Currently I am an Assistant Professor at Giustino Fortunato University, holding the courses of "Computer Science" and "Software Systems and Services" for the Avionics Science and Technologies master degree.
Claudio leads the EveryWare Laboratory at the Department of Computer Science of the University of Milan. Research interests: Temporal and Spatial Data Management, Mobile and Pervasive Computing, Data Privacy, Knowledge Representation and Reasoning. He is a member of ACM Sigmod and IEEE Computer Society.
Research Fellow at the University of New South Wales working on complex network analysis (brain networks, muscle networks and social networks), electrophysiology, motor control and mental health.
Nirupama Bulusu is an Associate Professor of Computer Science at Portland State University. She received her Ph.D from the University of California at Los Angeles in 2002, and her B.Tech degree from the Indian Institute of Technology, Madras in 1997, in Computer Science.Her research and teaching interests span networking, data analytics and information security and privacy. She is a recipient of the NSF CAREER award for her work in trustworthy participatory sensing.
Tracy Camp is a Professor of computer science at the Colorado School of Mines and an ACM Fellow. Dr. Camp has served as the Treasurer of SIGMOBILE and on several editorial boards (e.g., IEEE Transactions on Mobile Computing) and technical programming committees (e.g., MobiCom and MobiHoc). She co-founded Networking Networking Women, and served as Co-chair of CRA-Women (an organization that won the Presidential Award for Excellence in Science, Mathematics, and Engineering Mentoring in 2004).

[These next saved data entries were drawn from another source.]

(** * Advisory engine and narration composer of weather.py

    A shallow embedding of [get_clothing_advice] and
    [generate_weather_speech], the two pure functions at the core of the
    weather dashboard, together with the properties the specification states
    about them ("evaluate" and "compose" in the specification's vocabulary).

    Modelling choices.
    - A temperature is a rational number [Q].  Every finite Python float and
      every Python int is a rational, and the comparisons of the source
      ([temp < -10], ...) are exact on them.  Non-finite floats are not reals
      and are outside the model.
    - A Python [str] is a [string] holding its UTF-8 bytes.  [str.lower] is
      modelled on the ASCII letters.  The keywords searched for are ASCII, and
      the only non-ASCII characters that Python lowers into ASCII ones
      (U+0130, U+212A) cannot create or destroy an occurrence of them.
    - The humidity is an integer [Z].
    - The two temperatures of the narration are numbers as the f-string
      [{temp:.1f}] sees them: an int, which it converts to a float first
      (rounding it, or raising [OverflowError]), or a finite float, among
      which [-0.0], which keeps its sign.
    - The local variables [advice] and [stay_indoor], which the source
      updates rule after rule, are the fields of a record threaded through
      the three rules. *)

From Stdlib Require Import ZArith QArith Qabs Bool List Ascii String Lia.
From Stdlib Require Import Numbers.DecimalString.
Import ListNotations.
Lemma update_next_not_nan (e cs : num) (d : t) (x : num) :
  update_next e cs d = Some x -> is_nan (current d) = false.
Proof.
  unfold update_next, gt.
  destruct (lt (target d) (current d)) eqn:H1; simpl.
  - intros _. eapply lt_not_nan_r; eauto.
  - destruct (lt (current d) (target d)) eqn:H2; simpl; [|discriminate].
    intros _. eapply lt_not_nan_l; eauto.
Qed.

(** C9: [stop()] sets the mode to [STOP] and leaves every other field as it
    was. *)
Theorem stop_only_sets_mode (d : t) :
  mode (stop d) = STOP /\
  current (stop d) = current d /\
  target (stop d) = target d /\
  currentSpeed (stop d) = currentSpeed d /\
  speedMult (stop d) = speedMult d /\
  min (stop d) = min d /\
  max (stop d) = max d /\
  speed (stop d) = speed d /\
  fn (stop d) = fn d /\
  snd (exec Stop d) = [].
Proof. repeat split. Qed.

End DynamicBasics.

Section DynamicCalls.

Import Num Dynamic.



(** C3, as stated, fails: on a controller bounded by 0 and 10 that moves at
    speed 1/2, [setCurrent(20)] leaves [current] at 20, not 10, and the
    speed at 1/2. *)
Lemma setCurrent_spec_fails :
  let d' := setCurrent (lit 20) Ex.moving_0_10 in
  ~ Spec.setCurrent_spec (lit 20) Ex.moving_0_10 /\
  strict_eq (current d') (lit 20) = true /\
  strict_eq (bound (lit 20) (min Ex.moving_0_10) (max Ex.moving_0_10)) (lit 10) = true /\
  strict_eq (currentSpeed d') (Fin (1 # 2)) = true.
Proof.
  repeat split; try reflexivity.
  intros (H & _). vm_compute in H. discriminate.
Qed.

(** C3, amended: [setCurrent(v)] stores [v] as it is in [current] and
    [target], sets the mode to [STOP], leaves every other field
    ([currentSpeed] too) as it was, and calls no callback; with [current]
    at [target], the speed that is left moves nothing: the next [update]
    returns [false], calls nothing and leaves [current] at [v]. *)
Theorem setCurrent_effect (v : num) (d : t) :
  exec (SetCurrent v) d =
  (mk (fn d) STOP (speed d) (speedMult d) (currentSpeed d) v v (min d) (max d),
   []) /\
  forall e,
    update_changed e (setCurrent v d) = false /\
    update_calls e (setCurrent v d) = [] /\
    current (update_state e (setCurrent v d)) = v /\
    target (update_state e (setCurrent v d)) = v /\
    mode (update_state e (setCurrent v d)) = STOP.
Proof.
  split; [reflexivity|]. intros e.
  unfold update_changed, update_calls, update_state, update.
  assert (Hn : forall cs, update_next e cs (setCurrent v d) = None).
  { intros cs. unfold update_next, gt. simpl. now rewrite lt_irrefl. }
  rewrite Hn. repeat split.
Qed.

(** C6: in mode [INFINITE], [step(val, speedMult)] leaves the state that
    [goto(current + val, speedMult)] leaves. *)
Theorem step_while_rolling (val sm : num) (d : t) :
  mode d = INFINITE ->
  step val sm d = goto (add (current d) val) sm d.
Proof. intros H. unfold step. rewrite H. reflexivity. Qed.

Lemma step_while_rolling_witness :
  mode Ex.rolling = INFINITE /\
  step (lit 3) (lit 2) Ex.rolling = goto (add (current Ex.rolling) (lit 3)) (lit 2) Ex.rolling.
Proof.
  split; [reflexivity|].
  apply (step_while_rolling (lit 3) (lit 2) Ex.rolling). reflexivity.
Defined.
Lemma nest_tree_wire_ok n : forallb wire_ok (nest_tree n) = true.
Proof.
  induction n as [|n IH]; [reflexivity|].
  cbn [nest_tree forallb wire_ok]. rewrite IH. reflexivity.
Qed.

Lemma nest_tree_toBuf n : toBuf (nest_tree n) = Ok (nest_bytes n).
Proof.
  induction n as [|n IH]; [reflexivity|].
  cbn [nest_tree nest_bytes]. rewrite toBuf_cons, field_bytes_eq, IH, toBuf_nil.
  cbn [bind]. rewrite app_nil_r. reflexivity.
Qed.

Lemma nest_parse n : ProtoBuf_of_bytes (nest_bytes n) = Ok (nest_tree n).
Proof.
  destruct (parse_toBuf _ (nest_tree_wire_ok n)) as (bs & Hbs & Hp).
  rewrite nest_tree_toBuf in Hbs. injection Hbs as <-. exact Hp.
Qed.

Lemma field_depth_group i t pb :
  field_depth (mkField i t (VProtoBuf pb)) = S (depth pb).
Proof. reflexivity. Qed.

Lemma nest_depth n : depth (nest_tree n) = n.
Proof.
  induction n as [|n IH]; [reflexivity|].
  cbn [nest_tree depth]. rewrite field_depth_group, IH. lia.
Qed.

End Nesting.

Section Truncation.

Lemma serialized_toBuf pb :
  forallb wire_ok pb = true -> toBuf pb = Ok (serialized pb) /\ replays (serialized pb) pb.
Proof.
  intros H. destruct (replays_fields pb H) as (bs & Hbs & Hr).
  unfold serialized. rewrite Hbs. auto.
Qed.

Lemma raises_fields pre tail e :
  forallb wire_ok pre = true -> raises tail e -> raises (serialized pre ++ tail) e.
Proof.
  intros Hpre Ht self g. destruct (serialized_toBuf pre Hpre) as [_ Hr].
  destruct (Ht (self ++ pre) g) as [f Hf].
  apply (Hr f self tail g _ Hf). discriminate.
Qed.

Lemma raises_group k tail e :
  idx_ok k = true -> raises tail e ->
  raises (varint_bytes (tag_key k GROUPSTART) ++ tail) e.
Proof.
  intros Hk Ht self g. destruct (Ht [] (Some k)) as [f Hf].
  exists (S f). rewrite parse_tag by assumption. unfold after_tag.
  rewrite guard_not_end by discriminate. rewrite Hf. reflexivity.
Qed.

Lemma raises_frames frames tail e :
  frames_ok frames = true -> raises tail e -> raises (open_prefix frames ++ tail) e.
Proof.
  induction frames as [|[pre k] frames IH]; cbn [open_prefix frames_ok forallb app].
  - auto.
  - rewrite !andb_true_iff. intros [[Hpre Hk] Hfr] Ht.
    rewrite <- !app_assoc. apply raises_fields; [assumption|].
    apply raises_group; [assumption|]. apply IH; assumption.
Qed.
(** The cleaning does not take its own result: a cleaned frame that has an
    [order_date] column holds dates there, and parsing them as text
    raises. *)
Theorem second_cleaning_raises (order' : row_order) (strptime' : string -> option Z)
    (df out : DataFrame) :
  cleaned df = Ok out ->
  "order_date" ∈ columns out ->
  _apply_silver_transformations order' strptime' out = Raise ComputeError.
Proof.
  unfold _apply_silver_transformations at 1. intros Hrun Hcol.
  destruct (clean_rows_inv _ _ Hrun)
    as (parsed & Hc & Hnd & _ & Hdate & Hs & _ & _).
  destruct (elem_find_column _ _ Hcol) as (i & t & Hf).
  assert (Ht : t = Date) by (rewrite Hs in Hf; by destruct (Hdate i t Hf)).
  subst t.
  assert (Hnames : map (fun ct : string * dtype => (lower ct.1, ct.2)) (schema out)
                   = schema out).
  { assert (Hlow : Forall (fun c => lower c = c) (map fst (schema out))).
    { change (map fst (schema out)) with (columns out).
      unfold columns at 1. rewrite Hs. fold (columns parsed). rewrite Hc.
      apply Forall_forall. intros c Hin.
      apply list_elem_of_In, list_elem_of_fmap in Hin as (c0 & -> & _).
      apply lower_idempotent. }
    by apply lower_names_fixed. }
  unfold _apply_silver_transformations, clean_rows.
  set (d0 := fold_left strip_if_text (columns (unique order' out)) (unique order' out)).
  assert (Hs0 : schema d0 = schema out)
    by exact (proj1 (strip_fold_shape _ (unique order' out))).
  unfold rename_lower. rewrite Hs0, Hnames.
  rewrite bool_decide_eq_true_2.
  - cbn [mbind result_bind]. unfold parse_date_column. simpl. by rewrite Hf.
  - change (map fst (schema out)) with (columns out).
    unfold columns. rewrite Hs. fold (columns parsed). by rewrite Hc.
Qed.
(** * The research-aggregation pipeline of [app.py]

    A shallow embedding of the four classes [ArxivAPI], [SemanticScholarAPI],
    [GroqAI] and [ResearchAPI] of [src/app.py], together with the two
    presentation functions that read the citation block of the result.

    Python values are embedded as one universe [pyval]; a [str] is a list of
    Unicode code points; a [Dict[str, Any]] is a finite map from strings to
    values.  The three remote services and the process environment are an
    oracle ([world]) that may answer differently at every point of the run;
    every request and every Streamlit call is appended to a trace. *)

From Stdlib Require Import ZArith NArith QArith String Ascii DecimalString.
From stdpp Require Import base option list gmap.

#[local] Set Warnings "-register-all".
#[local] Open Scope Z_scope.

(** ** Strings *)

(** A Python [str]: its code points. *)
Abbreviation pystr := (list N).

(** An ASCII literal of the source. *)
Definition py (s : string) : pystr := N_of_ascii <$> list_ascii_of_string s.

(** The newline character of the source's string literals. *)
Definition nl : pystr := [10%N].

(** [str.isspace] on one code point (CPython's whitespace table). *)
Definition isspace (c : N) : bool :=
  ((9 <=? c) && (c <=? 13) || (28 <=? c) && (c <=? 32)
   || (c =? 0x85) || (c =? 0xA0) || (c =? 0x1680)
   || (0x2000 <=? c) && (c <=? 0x200A)
   || (c =? 0x2028) || (c =? 0x2029) || (c =? 0x202F)
   || (c =? 0x205F) || (c =? 0x3000))%N.
(** * torch/ao/quantization/backend_config/onednn.py

    A shallow embedding of the ONEDNN backend configuration file: the
    five [DTypeConfig] constants, the fuser method
    [_fuse_linear_bn_leaky_relu], the pattern expansion helper
    [_add_eltwise_fusion_configs], the module-level construction of
    [conv_configs] and [linear_configs], and [get_onednn_backend_config].

    Python lists that the file mutates ([configs.append]) are the state of
    a state monad; the fuser method runs in an exception monad that also
    records the calls it makes to code outside the file. *)

From Stdlib Require Import Ascii String List Bool Arith.
From ExtLib Require Import Structures.Monad Structures.MonadState.
From ExtLib Require Import Data.Monads.StateMonad.
Import ListNotations.
Import MonadNotation.
Local Open Scope string_scope.
Local Open Scope list_scope.
Local Open Scope monad_scope.

Set Implicit Arguments.

(* ===================================================================== *)
(** ** Python objects the file names                                      *)
(* ===================================================================== *)

(** [torch.quint8], [torch.qint8], [torch.float]. *)
Inductive dtype : Type :=
| torch_quint8
| torch_qint8
| torch_float.

(** Classes and functions that occur as pattern elements, dictionary keys
    or runtime types.  [Subclass n b] is a class named [n] declared with
    base [b]; [Named q] is any other object, known by its qualified name. *)
Inductive PyObj : Type :=
| nn_Linear
| nn_BatchNorm1d
| nn_LeakyReLU
| nn_Tanh
| nni_LinearLeakyReLU
| nni_LinearTanh
| nnqr_Linear
| F_linear
| F_leaky_relu
| torch_tanh
| Subclass (name : string) (base : PyObj)
| Named (qualname : string).
(** * qutip.qip.device.processor: pulse assembly of [Processor]

    A shallow embedding of [src/qutip/qip/device/processor.py].

    Conventions of the embedding
    - Python floats (time points, coefficients, tolerances) are the exact
      rationals [Q]; comparisons are the boolean ones of [QArith]. Reading
      a float from its decimal text rounds to the nearest double, ties to
      even, as [float()] does.
    - A Python exception is a value of [exn]; a call that may raise returns
      [result A].
    - [qutip.Qobj], the noise classes and the helpers of [qutip.qip.pulse]
      and [qutip.qip.noise] are imported by the module, not defined in it:
      they are the fields of the classes [QobjSig] and [PulseLib].
    - A pulse's [coeff] is dynamically typed in Python; [Coeff] lists the
      shapes the source distinguishes. *)

From Stdlib Require Import QArith Qround Qabs ZArith List String Lia Lqa.
From Stdlib Require Import SpecFloat.
From stdpp Require Import base list strings pretty gmap sorting.
From Equations Require Import Equations.
(** * QKart backend: cart mutation and checkout settlement

    A shallow embedding of the cart service of the QKart backend and the
    properties its specification states about it.

    The repository carries the cart service twice:
    - [services/cart.service.js], embedded in [Module Services];
    - a second copy ([unnamed/part_001]), embedded in [Module Part001].
    The two copies differ in how they scan the cart and in how they remove
    an item; every property below says which copy it speaks about, or is
    stated for both through [Impl].

    Modelling choices.
    - Amounts.  The cart manager never computes with an amount, and the
      order of the checks and of the writes of the checkout does not
      depend on how amounts are rounded: for these the amounts are
      integers, [Z].  What the checkout stores as the new balance does
      depend on it: JavaScript numbers are IEEE 754 binary64, and the
      settlement is embedded a second time, in [Module Binary64], over
      the [spec_float]s of the standard library; the properties of the
      balance are stated there.
    - A Mongoose collection is a list of documents in insertion order; the
      position of a document in the list stands for its [_id].  Documents
      of the collections are never deleted by the service.
    - Product identifiers are strings, compared with [==], and looked up
      as they are written; see [canonicalId] for the identifiers on which
      this is what Mongoose does.
    - An [async] function is a computation over the world (the store and
      the outcomes of the writes to come) that resolves or rejects; a
      rejection keeps every write done before it.  Reads of the store
      always answer; a write is accepted or rejected by the storage.  A
      save of a document that was not modified sends no write.
    - Fields of the documents that the cart service never reads (the
      user's name and password, timestamps) are left out. *)

From Stdlib Require Import ZArith String SpecFloat.
From stdpp Require Import base strings numbers list.

Local Open Scope string_scope.
Local Open Scope Z_scope.

(** ** Documents (models) *)

Module Product.
Record t := mk { _id : string; cost : Z }.
End Product.

Module CartItem.
Record t := mk { product : Product.t; quantity : Z }.
Definition set_quantity (q : Z) (item : t) : t :=
  {| product := product item; quantity := q |}.
End CartItem.

Module Cart.
Record t := mk { email : string; cartItems : list CartItem.t; paymentOption : string }.
Definition set_cartItems (items : list CartItem.t) (cart : t) : t :=
  {| email := email cart; cartItems := items; paymentOption := paymentOption cart |}.
End Cart.

Module User.
Record t := mk { email : string; walletMoney : Z; address : string }.
Definition set_walletMoney (m : Z) (user : t) : t :=
  {| email := email user; walletMoney := m; address := address user |}.
End User.

(** Documents can be compared: Mongoose sends a write for a document only
    when it differs from what was loaded. *)
#[global] Instance Product_eq_dec : EqDecision Product.t.
Proof. solve_decision. Defined.

#[global] Instance CartItem_eq_dec : EqDecision CartItem.t.
Proof. solve_decision. Defined.

#[global] Instance Cart_eq_dec : EqDecision Cart.t.
Proof. solve_decision. Defined.

(** The values of [config/config.js] that the service reads, and the
    default of [paymentOption] in the cart schema, which [Cart.create]
    fills in when the caller leaves the field out.  Neither file is part
    of the sources at hand, so both are parameters. *)
Record Config := {
  default_address : string;
  default_payment_option : string;
  cartSchema_paymentOption : string
}.
(** * The dynamic-pricing decision engine

    A shallow embedding of the pricing engine of the ML service:
    - [ml/service/main.py], handler [pricing_optimize_v1] and its helpers
      [require_api_key] and [load_product_catalog], and the handlers
      [pricing_optimize], [demand_forecast], [farmer_score] and
      [route_optimize];
    - [ml/modules/dynamic_pricing/serve_models.py] ([load_xgb], [load_dqn],
      [predict_with_models]);
    - [ml/modules/dynamic_pricing/train_dqn.py] ([PricingEnv.step]);
    - [ml/modules/dynamic_pricing/serve.py] ([load_model],
      [recommend_price]);
    - [ml/modules/competitors/serve.py] ([get_competitor_price]);
    - [ml/modules/demand_forecasting/serve.py] ([forecast_product],
      [_load_uncertainty]).

    Conventions of the embedding.
    - A Python [float] is an exact rational ([Q]): the rounding of each
      operation to a double, NaN, and the overflow of float arithmetic to
      an infinity are outside the model.  The one infinite value the
      handler writes down itself,
      [float("-inf")], is the constructor [NegInf] of [xfloat].  Python's
      [max] and [min] keep their first argument unless a later one is
      strictly greater (smaller); this is the behaviour of [Qmax] and
      [Qmin].
    - A raised exception is the constructor [Raise] of [outcome]; division
      is [py_div], which raises on a zero divisor.
    - A Python [int] is unbounded ([Z]).  Converting one to a float,
      [float(n)] or an [int] operand of float arithmetic, is [py_float]: it
      raises [OverflowError] beyond the range of a double, and keeps the
      value exact within it.
    - A date is its day number ([toordinal]); adding days is [add_days],
      which raises [OverflowError] when the result leaves the years 1 to
      9999, as [datetime + timedelta] does.
    - Module-level globals (the lazily filled caches) are the fields of
      [Globals]; everything the process reads but never writes (environment
      variables, files, the network feed, the clock, the string-hash seed)
      is a field of [World].  Effectful functions are computations in the
      state-and-exception monad [M]. *)

From Stdlib Require Import QArith Qminmax Qabs Qround ZArith List String Ascii Bool Lia Lqa.
Import ListNotations.
Local Open Scope Q_scope.

(** ** Python primitives *)

Module Py.

Inductive exn : Type :=
| ZeroDivisionError
| ValueError
| IndexError
| AssertionError
| OverflowError
| HTTPException (status_code : Z)
| Exception.

Inductive outcome (A : Type) : Type :=
| Ok (a : A)
| Raise (e : exn).
Arguments Ok {A} a.
Arguments Raise {A} e.

Definition obind {A B : Type} (c : outcome A) (k : A -> outcome B) : outcome B :=
  match c with
  | Ok a => k a
  | Raise e => Raise e
  end.

(** [a > b], [a < b], [a <= b] on floats, as booleans. *)
Definition Qltb (a b : Q) : bool :=
  match a ?= b with Lt => true | _ => false end.
Definition Qgtb (a b : Q) : bool := Qltb b a.

(** [a / b] *)
Definition py_div (a b : Q) : outcome Q :=
  if Qeq_bool b 0 then Raise ZeroDivisionError else Ok (a / b).

(** [float(n)] of an int.  The conversion rounds to the nearest double and
    raises [OverflowError] when that is beyond the largest one, which is
    the case from [2^1024 - 2^970] on. *)
Definition float_limit : Z := (2 ^ 1024 - 2 ^ 970)%Z.

Definition py_float (n : Z) : outcome Q :=
  if (Z.abs n <? float_limit)%Z then Ok (inject_Z n) else Raise OverflowError.

(** [start + timedelta(days=d)] on day numbers: [timedelta] takes at most
    999999999 days, and the sum must be a day of the years 1 to 9999, the
    last of which has the number 3652059. *)
Definition max_ordinal : Z := 3652059.

Definition add_days (start d : Z) : outcome Z :=
  if ((Z.abs d <=? 999999999) && (1 <=? start + d) && (start + d <=? max_ordinal))%Z
  then Ok (start + d)%Z
  else Raise OverflowError.

(** [[f(x) for x in l]], stopping at the first [f(x)] that raises *)
Fixpoint traverse {A B : Type} (f : A -> outcome B) (l : list A) : outcome (list B) :=
  match l with
  | [] => Ok []
  | x :: l' =>
      match f x with
      | Ok y =>
          match traverse f l' with
          | Ok ys => Ok (y :: ys)
          | Raise e => Raise e
          end
      | Raise e => Raise e
      end
  end.

(** [max(l)] of a list: the first maximal element; [ValueError] on []. *)
Definition py_max_list (l : list Q) : outcome Q :=
  match l with
  | [] => Raise ValueError
  | x :: xs => Ok (fold_left Qmax xs x)
  end.

(** [l[0]] *)
Definition py_head (l : list Q) : outcome Q :=
  match l with
  | [] => Raise IndexError
  | x :: _ => Ok x
  end.

(** [round(x, 2)]: nearest multiple of 1/100, ties to the even one. *)
Definition round_half_even (x : Q) : Z :=
  let f := Qfloor x in
  match Qcompare (x - inject_Z f) (1 # 2) with
  | Lt => f
  | Gt => (f + 1)%Z
  | Eq => if Z.even f then f else (f + 1)%Z
  end.

Definition round2 (x : Q) : Q := round_half_even (x * 100) # 100.

(** [float("-inf")] next to the finite floats. *)
Inductive xfloat : Type :=
| NegInf
| Fin (q : Q).

(** [r > b] for a finite [r]. *)
Definition gt_x (r : Q) (b : xfloat) : bool :=
  match b with
  | NegInf => true
  | Fin q => Qgtb r q
  end.

(** [round(b - x, 2)] for a finite [x]. *)
Definition round2_sub_x (b : xfloat) (x : Q) : xfloat :=
  match b with
  | NegInf => NegInf
  | Fin q => Fin (round2 (q - x))
  end.

(** [str.upper] and [str.lower], on ASCII. *)
Definition upper_ascii (c : ascii) : ascii :=
  let n := nat_of_ascii c in
  if ((97 <=? n) && (n <=? 122))%nat then ascii_of_nat (n - 32) else c.

Definition lower_ascii (c : ascii) : ascii :=
  let n := nat_of_ascii c in
  if ((65 <=? n) && (n <=? 90))%nat then ascii_of_nat (n + 32) else c.

Fixpoint upper (s : string) : string :=
  match s with
  | EmptyString => EmptyString
  | String c s' => String (upper_ascii c) (upper s')
  end.

Fixpoint lower (s : string) : string :=
  match s with
  | EmptyString => EmptyString
  | String c s' => String (lower_ascii c) (lower s')
  end.

(** [d.get(k)] and [d.get(k, default)] on a dict with string keys. *)
Fixpoint dict_lookup {V : Type} (d : list (string * V)) (k : string) : option V :=
  match d with
  | [] => None
  | (k', v) :: d' => if String.eqb k k' then Some v else dict_lookup d' k
  end.

Definition dict_get {V : Type} (d : list (string * V)) (k : string) (default : V) : V :=
  match dict_lookup d k with
  | Some v => v
  | None => default
  end.

End Py.
Import Py.

Notation "'let!' x ':=' c 'in' k" := (obind c (fun x => k))
  (at level 10, x pattern, c at level 100, k at level 200).

(** ** The process: read-only world, mutable globals, and the monad [M] *)

(** The learned artefacts are opaque estimators.  [XgbRegressor] is
    [float(xgb.predict([feat])[0])], [QNetwork] is [dqn(state)], and
    [DemandModel] is what [forecast_product] does with a loaded model once
    the dates of the feature rows are computed: the data frame of the rows
    for the product, the start date and the number of days, its alignment
    with the trained columns, and [model.predict]; each may raise. *)
Definition XgbRegressor : Type := list Q -> outcome Q.
Definition QNetwork : Type := list Q -> outcome (list Q).
Definition DemandModel : Type := string -> Z -> nat -> outcome (list Q).

Record CatalogEntry : Type := {
  entry_name : string;
  entry_unitCost : Q
}.

Record World : Type := {
  (** [ML_SERVICE_API_KEY], read at import *)
  API_KEY : string;
  (** [float(os.getenv(name))]: [None] when the variable is unset *)
  getenv_float : string -> option (outcome Q);
  (** [os.getenv(name)] *)
  getenv_str : string -> option string;
  (** [hash(s) % 2 == 0], fixed for the life of the process *)
  hash_even : string -> bool;
  (** the mapping [load_product_catalog] builds from [PRODUCT_CATALOG_PATH];
      empty when the file is missing or malformed *)
  products_json : list (string * CatalogEntry);
  (** [ml/models/dynamic_pricing_xgb.pkl]: [None] when the file is missing,
      else what [joblib.load] does *)
  dynamic_pricing_xgb_pkl : option (outcome XgbRegressor);
  (** [ml/models/dynamic_pricing_dqn.pt], likewise *)
  dynamic_pricing_dqn_pt : option (outcome QNetwork);
  (** [demand_forecasting.pkl], likewise *)
  demand_forecasting_pkl : option (outcome DemandModel);
  (** the dict [_load_from_file] builds from [COMPETITOR_PRICE_PATH] *)
  competitors_json : list (string * Q);
  (** what [_fetch_http] returns: [None] when no URL is configured or on
      any failure of the call *)
  competitor_api : string -> option Q;
  (** the day number of [datetime.now(timezone.utc)] *)
  utc_now : Z;
  (** what [_load_uncertainty] returns *)
  demand_uncertainty : Q
}.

Licia is a Reader (Associate Professor) in the Dept of Computer Science at University College London. She conducts research in the area of ubiquitous computing. Specific topics include: crowd-sourcing and crowd-sensing, urban computing, location-based services, recommender systems, data mining for development. The aim of her research is to provide developers with abstractions and algorithm to ease application development, and end users with better experiences when interacting with technology.
John M. Carroll researches methods and theory in HCI, particularly as applied to internet tools for collaborative learning and problem solving, and design of interactive systems. He received the Rigo Award and CHI Lifetime Achievement Award from ACM, and the Goldsmith Award from IEEE. He is a fellow of AAAS, ACM, IEEE, the Human Factors and Ergonomics Society, and the Association for Psychological Science, and received an honorary doctorate in engineering from Universidad Carlos III de Madrid.
Cerf is the co-designer of the TCP/IP protocols and the architecture of the Internet. He is the past President of ACM and is a member of the National Science Board.
Cerf has received the US Presidential Medal of Freedom, US National Medal of Technology, the Queen Elizabeth Prize for Engineering, the Prince of Asturias Award, the Tunisian National Medal of Science, the Japan Prize, the Charles Stark Draper award, the ACM Turing Award, the Legion d’Honneur and 24 honorary degrees.
David De Roure is Professor of e-Research at University of Oxford and Director of the Oxford e-Research Centre. He is a Strategic Advisor to the Economic and Social Research Council in the area of Social Media Data. Working on the intersection of humanities, social science, and computer science, David conducts research on social machines, computational musicology, large scale sociotechnical systems, cyber security and social computing.
Olga De Troyer has a Masters degree in Mathematics and a Ph.D. in Computer Sciences. She has held research positions in industry and at universities. Since 1998 she is professor in the Computer Science Department of the Vrije Universiteit Brussel (Belgium) where she is co-director of the WISE research lab. Her research focus is on conceptual modeling formalisms and design methodologies. Over the years, the focus has moved from Database over Web systems towards Virtual Reality and Serious Games.